Um Begleiterkrankungen möglichst früh zu erkennen, sollten sich Patientinnen und Patienten mit Diabetes mellitus Typ 1 und Typ 2 regelmäßig augenärztlich untersuchen lassen. Weil das in Thüringen aber nur auf 46% der Betroffenen zutrifft, reagiert die Kassenärztliche Vereinigung Thüringen jetzt mit einem neuen Projekt.

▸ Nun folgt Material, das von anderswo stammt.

(** ** Order and number of the rows *)

Lemma keep_last_sorted (R : row -> row -> Prop) subset rs :
  StronglySorted R rs -> StronglySorted R (keep_last subset rs).
Proof.
  induction 1 as [|x rest Hs IH Hall]; simpl; [constructor|].
  destruct (existsb _ rest); [exact IH|].
  constructor; [exact IH|].
  rewrite Forall_forall in *. intros o Ho. apply Hall.
  now apply keep_last_In in Ho.
Qed.

Lemma keep_last_length subset rs :
  (List.length (keep_last subset rs) <= List.length rs)%nat.
Proof.
  induction rs as [|x rest IH]; simpl; [lia|].
  destruct (existsb _ rest); simpl; lia.
Qed.

Lemma keep_last_distinct subset rs :
  NoDup (map (fun r => hash_key (cell subset r)) rs) ->
  keep_last subset rs = rs.
Proof.
  induction rs as [|x rest IH]; simpl; intro Hnd; [reflexivity|].
  inversion Hnd as [|? ? Hnot Hrest]. subst.
  rewrite (IH Hrest).
  destruct (existsb _ rest) eqn:E; [|reflexivity].
  exfalso. apply existsb_exists in E. destruct E as [r' [Hr' Hsame]].
  apply same_key_iff in Hsame.
  apply Hnot. rewrite Hsame.
  now apply (in_map (fun r => hash_key (cell subset r))).
Qed.

Lemma StronglySorted_map {A B : Type} (R : A -> A -> Prop) (Q : B -> B -> Prop)
      (f : A -> B) l :
  (forall a b, In a l -> In b l -> R a b -> Q (f a) (f b)) ->
  StronglySorted R l -> StronglySorted Q (map f l).
Proof.
  intros HRQ Hs. induction Hs as [|x rest Hs IH Hall]; simpl; [constructor|].
  constructor.
  - apply IH. intros a b Ha Hb. apply HRQ; now right.
  - rewrite Forall_forall in *. intros y Hy.
    apply in_map_iff in Hy. destruct Hy as [b [<- Hb]].
    apply HRQ; [now left|now right|]. now apply Hall.
Qed.

(** X3: the rows of a table returned by [merge_json_files] are in ascending
    order of category: each row's category is a string that is not greater
    than the category of any row after it. *)
Theorem merge_json_files_sorted
        (load : string -> result pyval) (json_files : list string) (out : DataFrame) :
  snd (merge_json_files load json_files) = Ok out ->
  StronglySorted
    (fun a b => exists ca cb, cell "category" a = PStr ca
                              /\ cell "category" b = PStr cb
                              /\ String.leb ca cb = true)
    (rows out).
Proof.
  intro Hout. destruct (merge_json_files_inv _ _ _ Hout) as [Hsku ->].
  set (df := ingested_frame (all_records load json_files)) in *.
  cbn [rows].
  pose proof (all_records_tagged load json_files) as Hcatkey.
  assert (Hcat : has_column "category" df = true).
  { apply ingested_frame_has_category; [exact Hcatkey|].
    eapply ingested_frame_nonempty. exact Hsku. }
  apply (StronglySorted_map (le_of (row_leb "category"))).
  - intros a b Ha Hb Hle.
    apply keep_last_In in Ha, Hb. apply sort_by_In in Ha, Hb.
    destruct (ingested_frame_category _ a Hcatkey Ha) as [_ [ca [_ [_ Hca]]]].
    destruct (ingested_frame_category _ b Hcatkey Hb) as [_ [cb [_ [_ Hcb]]]].
    exists ca, cb.
    rewrite !output_row_cell by (simpl; auto).
    repeat split; auto.
    unfold le_of, row_leb in Hle. now rewrite Hca, Hcb in Hle.
  - apply keep_last_sorted, sort_by_strongly;
      [apply row_leb_total|apply row_leb_trans].
Qed.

DIVA (Digitale Vernetzung in der konservativen Augenheilkunde) wird vom Innovationsfond mit 6,2 Millionen Euro gefördert und soll die präventive augenärztliche Versorgung mittels Telemedizin verbessern. Konkret soll das so aussehen: Speziell geschultes, nichtärztliches Personal fotografiert beidseitig den Augenhintergrund der Patienten und übermittelt die digitalen Bilder zur Auswertung an Augenärztinnen und Augenärzte. Entdecken diese eine diabetische Retinopathie, sollen die Patienten in einer Augenarztpraxis vorgestellt werden. Ziel ist es, die Anzahl schwerer Erkrankungen zu reduzieren und Erblindungen möglichst zu verhindern. Je nach Erfolg des Projektes, das ab April 2026 in vier Thüringer Landkreisen starten soll, könnten telemedizinische Anwendungen auch in anderen Versorgungsbereichen eingeführt werden.